_EXERCISE DESCRIPTION_
What is the count of lines in the data that hold the string "remote"? State the number alone.

_ENTRIES SUPPLIED_
* * *
(** [clear] when the service rejects the delete. *)
Lemma clear_rejected cfg remote key w c e :
  EZCache.redis w = Some c ->
  Redis.isAvailable cfg (EZCache.clock w) c = (true, c) ->
  Redis.settle (remote (EZCache.netCalls w)) = Redis.Rejects e ->
  EZCache.clear cfg remote key w
  = (Returned tt,
     {| EZCache.clock := EZCache.clock w + Redis.delay (remote (EZCache.netCalls w));
        EZCache.netCalls := S (EZCache.netCalls w);
        EZCache.fetcherCalls := EZCache.fetcherCalls w;
        EZCache.memory :=
          option_map (fun m => snd (Memory.delete ("ez:" ++ key) m)) (EZCache.memory w);
        EZCache.traffic := EZCache.traffic w;
        EZCache.redis :=
          Some (Redis.recordFailure cfg
                  (EZCache.clock w + Redis.delay (remote (EZCache.netCalls w))) c);
        EZCache.metrics := EZCache.metrics w |}).
Proof.
  intros Hc Ha Hrej. unfold EZCache.clear, bind, modify, ret, EZCache.onRedis.
  cbn [EZCache.setMemory EZCache.redis EZCache.clock EZCache.netCalls EZCache.fetcherCalls
       EZCache.memory EZCache.traffic EZCache.metrics].
  rewrite Hc. rewrite (del_rejected cfg remote ("ez:" ++ key) _ c e) by assumption.
  reflexivity.
Qed.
* * *
_PROBLEM SOLUTION_
6